The in vitro stability of cocaine in horse blood, sheep vitreous humour (VH) and homogenised deer muscle is described. The stability of cocaine in horse blood was of interest because many toxicology laboratories utilise horse blood for the preparation of calibration and check standards and the latter are typically stored during routine use. The storage stability of cocaine in human VH and muscle has not been previously reported. In the absence of blank human VH and muscle, cocaine stability under varying conditions was demonstrated in animal tissues. Blood and VH were stored with and without addition of NaF at room temperature (RT), 4°C and -18°C for 84 days. Muscle homogenates were prepared in water, water/2% NaF, and phosphate buffer (pH 6.0)/2% NaF, and stored for 31 days at RT, 4°C and -18°C. Cocaine stability in human muscle obtained from cocaine positive forensic cases was assessed following storage at -18°C for 13 months. Cocaine and benzoylecgonine (BZE) were extracted using SPE and quantified by GC-MS/MS. Cocaine was stable for 7 days in refrigerated (4°C) horse blood fortified with 1 and 2% NaF. In the absence of NaF, cocaine was not detectable by day 7 in blood stored at RT and 4°C and had declined by 81% following storage at -18°C. At 4°C the rate of cocaine degradation in blood preserved with 2% NaF was significantly slower than with 1% NaF. The stability of cocaine in horse blood appeared to be less than that reported for human blood, probably attributable to the presence of carboxylesterase in horse plasma.
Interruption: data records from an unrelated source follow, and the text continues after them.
(** The datagram carries the tag of a holder of the key: as received, after
    its envelope has been removed. *)
Definition authenticated (st : setup) (out_buf buf : list Z) (size : nat) : Prop :=
  ∃ ob b n prepend rtp k q,
    unwrap_envelope out_buf buf size = Done (ob, b, n, UData prepend rtp k) ∧
    obfs_verify b n (s_key_init st) (s_rounds st) (if q : bool then Quic else Gut) = Done true.

Lemma detect_authenticated st out_buf buf size ob b n prepend rtp k b' m :
  unwrap_envelope out_buf buf size = Done (ob, b, n, UData prepend rtp k) →
  detect st b n prepend = Done (b', true, m) → authenticated st out_buf buf size.
Proof.
  intros Hu Hd. apply detect_true in Hd as (q & [Hv | (start & b2 & Hs & Hc & Hv)]).
  { by exists ob, b, n, prepend, rtp, k, q. }
  exists ob, b, n, prepend, rtp, k, false. split; [done|].
  assert (Hl : (6 ≤ length b)%nat).
  { unfold slice in Hs. destruct (_ && _) eqn:E; [|done].
    apply andb_true_iff in E as [_ E%Nat.leb_le]. done. }
  rewrite slice_Done in Hs by lia. injection Hs as <-.
  rewrite copy_start_same in Hc by done. by injection Hc as ->.
Qed.

(** A datagram that is refused is answered, if at all, by a server, to its
    source. *)
Lemma reject_answer st t i buf size src prepend rtp k r :
  reject st t i buf size src prepend rtp k = Done r →
  r = None ∨ s_is_server st = true ∧ ∃ p, r = Some (mkSend (Ext i) p src).
Proof.
  unfold reject. intros Hr. destruct (s_is_server st); cbn [negb] in Hr.
  2: { injection Hr as <-. by left. }
  destruct (_ && _).
  { apply bind_Done_inv in Hr as (p & _ & Hr). injection Hr as <-. right.
    split; [done|]. by exists p. }
  destruct (is_quic _); [|injection Hr as <-; by left].
  apply bind_Done_inv in Hr as ([vn [n'|]] & _ & Hr); [|injection Hr as <-; by left].
  apply bind_Done_inv in Hr as (p & _ & Hr). injection Hr as <-. right.
  split; [done|]. by exists p.
Qed.

(** C11: a datagram changes the shared state (the learned endpoint, the client
    and mode tables) or reaches WireGuard only if [obfs_verify] accepted it;
    everything else leaves the state as it was and is answered, if at all,
    only by a server, on the same socket and only to the source of the
    datagram. *)
Theorem ingress_authenticated st t i s out_buf buf size src s' ob b r :
  (6 ≤ length buf)%nat →
  ingress_packet st t i s out_buf buf size src = Done (s', ob, b, r) →
  authenticated st out_buf buf size ∨
  s' = s ∧ (r = None ∨ s_is_server st = true ∧ ∃ p, r = Some (mkSend (Ext i) p src)).
Proof.
  intros H6 H. unfold ingress_packet in H.
  apply bind_Done_inv in H as ([[[ob1 b1] n] u] & Hu & H).
  destruct u as [|k|prepend rtp k].
  - right. injection H as <- _ _ <-. by split; [|left].
  - right. destruct (s_is_server st) eqn:Es; [|injection H as <- _ _ <-; by split; [|left]].
    apply bind_Done_inv in H as (p & _ & H). injection H as <- _ _ <-.
    split; [done|]. right. split; [done|]. by exists p.
  - apply bind_Done_inv in H as ([[b2 g] m] & Hd & H). destruct g; cbn [negb] in H.
    + left. by eapply detect_authenticated.
    + right. apply bind_Done_inv in H as (r' & Hr & H). injection H as <- _ _ <-.
      split; [done|]. by eapply reject_answer.
Qed.

Lemma ingress_authenticated_witness :
  (6 ≤ length (replicate 64 0))%nat ∧
  ingress_packet (sample_setup false Gut) sample_clock 1 init_shared (replicate 48 0)
    (replicate 64 0) 20 sample_addr =
    Done (init_shared, replicate 48 0, replicate 64 0, None) ∧
  (authenticated (sample_setup false Gut) (replicate 48 0) (replicate 64 0) 20 ∨
   init_shared = init_shared ∧
     (@None send = None ∨ s_is_server (sample_setup false Gut) = true ∧
        ∃ p, @None send = Some (mkSend (Ext 1) p sample_addr))).
Proof.
  assert (H6 : (6 ≤ length (replicate 64 0))%nat) by (apply Nat.leb_le; reflexivity).
  assert (E : ingress_packet (sample_setup false Gut) sample_clock 1 init_shared (replicate 48 0)
    (replicate 64 0) 20 sample_addr =
    Done (init_shared, replicate 48 0, replicate 64 0, None)) by reflexivity.
  split; [exact H6|]. split; [exact E|].
  exact (ingress_authenticated (sample_setup false Gut) sample_clock 1 init_shared (replicate 48 0)
    (replicate 64 0) 20 sample_addr init_shared (replicate 48 0) (replicate 64 0) None H6 E).
Defined.
Lemma internal_inv ns w w' : winv ns w → internal w w' →
  ∃ ns', winv ns' w' ∧ (left_over ns' w' < left_over ns w)%nat.
Proof.
  intros Hw [i Ha]. unfold advance in Ha. unfold left_over. destruct (w_aborted w); [done|].
  destruct (w_threads w !! i) as [th|] eqn:Hi; [|done]. cbn [mbind option_bind] in Ha.
  destruct (t_state th) as [|j h0 [[[[out buf] r]|]|a k]] eqn:Hs; [done| | |].
  - injection Ha as <-. destruct (finish_inv _ _ _ _ _ _ _ _ _ Hw Hi Hs) as (n & Hn & Hw').
    eexists. split; [exact Hw'|]. cbn. pose proof (sum_insert ns i _ n Hn). lia.
  - injection Ha as <-. exists ns. split; [|cbn; lia]. by destruct Hw.
  - destruct (enabled (w_owner w) i a) eqn:He; [|done]. injection Ha as <-.
    destruct (access_inv _ _ _ _ _ _ _ _ Hw Hi Hs He) as (n & Hn & Hw').
    eexists. split; [exact Hw'|]. cbn. pose proof (sum_insert ns i _ (S n) Hn). lia.
Qed.

Lemma internal_nsteps ns w k w' : winv ns w → nsteps internal k w w' →
  ∃ ns', winv ns' w' ∧ (k + left_over ns' w' ≤ left_over ns w)%nat.
Proof.
  intros Hw Hk. revert ns Hw. induction Hk as [w|k w1 w2 w3 H12 _ IH]; intros ns Hw.
  - by exists ns.
  - destruct (internal_inv _ _ _ Hw H12) as (ns2 & Hw2 & Hl2).
    destruct (IH _ Hw2) as (ns3 & Hw3 & Hl3). exists ns3. split; [done|]. lia.
Qed.

(** ** Reachable worlds *)

Definition reachable (w : world) : Prop := rtc world_step (init_world st) w.

Lemma init_winv : winv (replicate (S (length (s_ext_binds st))) 0%nat) (init_world st).
Proof.
  split; cbn [init_world w_mem w_hist w_done w_owner w_threads].
  - by split.
  - constructor.
  - constructor.
  - intros l i. by rewrite lookup_empty.
  - apply (Forall_replicate (λ n, n ≤ S cost)%nat). lia.
  - by rewrite length_replicate, length_cons, length_imap.
  - intros i th n Hi _. unfold thread_ok.
    assert (Ht : t_state th = Idle ∧ t_out th = zero_buf).
    { destruct i as [|i]; [by injection Hi as <-|]. cbn in Hi.
      by apply list_lookup_imap_Some in Hi as (? & _ & ->). }
    destruct Ht as [-> ->]. split; [apply zero_ok|]. intros l. by rewrite lookup_empty.
Qed.

Lemma step_length w w' : world_step w w' → length (w_threads w') = length (w_threads w).
Proof.
  intros [[i H]|(i & j & _ & H)]; revert H; unfold advance, receive; (destruct (w_aborted w); [done|]);
    (destruct (w_threads w !! i) as [th|]; [|done]); cbn [mbind option_bind].
  - destruct (t_state th) as [|j h0 [[[[out buf] r]|]|a k]]; [done| | |case_match; [|done]];
      intros [= <-]; cbn [w_threads]; by rewrite ?length_insert.
  - destruct (t_state th); [|done]. intros [= <-]. cbn [w_threads]. by rewrite length_insert.
Qed.

Lemma reachable_winv w : reachable w →
  (∃ ns, winv ns w) ∧ length (w_threads w) = S (length (s_ext_binds st)).
Proof.
  revert w. apply rtc_ind_r.
  - split; [eexists; apply init_winv|]. cbn. by rewrite length_imap.
  - intros w w' _ Hs [[ns Hw] Hl]. split; [|by rewrite (step_length w w')].
    destruct Hs as [Hs|(i & j & Hj & Hs)].
    + destruct (internal_inv _ _ _ Hw Hs) as (ns' & Hw' & _). by exists ns'.
    + eexists. by eapply receive_inv.
Qed.

Lemma sum_bound (ns : list nat) c : Forall (λ n, n ≤ c)%nat ns → (sum_list ns ≤ c * length ns)%nat.
Proof. induction 1 as [|n ns Hn _ IH]; simpl; lia. Qed.

Lemma left_over_bound ns w : winv ns w →
  (left_over ns w ≤ 1 + S cost * length (w_threads w))%nat.
Proof.
  intros Hw. rewrite <- (wi_len _ _ Hw). pose proof (sum_bound _ _ (wi_cost _ _ Hw)).
  unfold left_over. case_match; lia.
Qed.

(** From a reachable world, without new datagrams: within a bounded number of
    accesses every thread is waiting for a datagram and no lock is held, or
    the process has aborted. *)
Lemma threads_finish w k w' : reachable w → nsteps internal k w w' →
  (k ≤ 1 + S cost * S (length (s_ext_binds st)))%nat ∧
  (nf internal w' → w_aborted w' = false →
     (∀ i th, w_threads w' !! i = Some th → t_state th = Idle) ∧ w_owner w' = ∅).
Proof.
  intros Hr Hk. destruct (reachable_winv w Hr) as [[ns Hw] Hl].
  destruct (internal_nsteps _ _ _ _ Hw Hk) as (ns' & Hw' & Hb). split.
  { pose proof (left_over_bound ns w Hw). rewrite Hl in *. lia. }
  intros Hnf Hab.
  assert (Hidle : ∀ i, ¬ busy w' i) by (intros i Hi; by eapply Hnf, busy_progress).
  split.
  - intros i th Hi. destruct (t_state th) as [|j h0 p] eqn:Hs; [done|].
    destruct (Hidle i). by exists th, j, h0, p.
  - apply map_empty. intros l. destruct (w_owner w' !! l) as [x|] eqn:Hl'; [|done].
    destruct (Hidle x). by eapply owner_busy.
Qed.
End world.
Cocaine stored in VH at -18°C was essentially stable for the study period whereas at 4°C concentrations decreased by >50% in preserved and unpreserved VH stored for longer than 14 days. Fluoride did not significantly affect cocaine stability in VH. The stability of cocaine in muscle tissue homogenates significantly exceeded that in blood and VH at every temperature. In preserved and unpreserved samples stored at 4°C and below, cocaine loss did not exceed 2%. The increased stability of cocaine in muscle was attributed to the low initial pH of post-mortem muscle. In tissue from one human case stored for 13 months at -18°C the muscle cocaine concentration declined by only 15% (range: 5-22%). These findings promote the use of human muscle as a toxicological specimen in which cocaine may be detected for longer compared with blood or VH.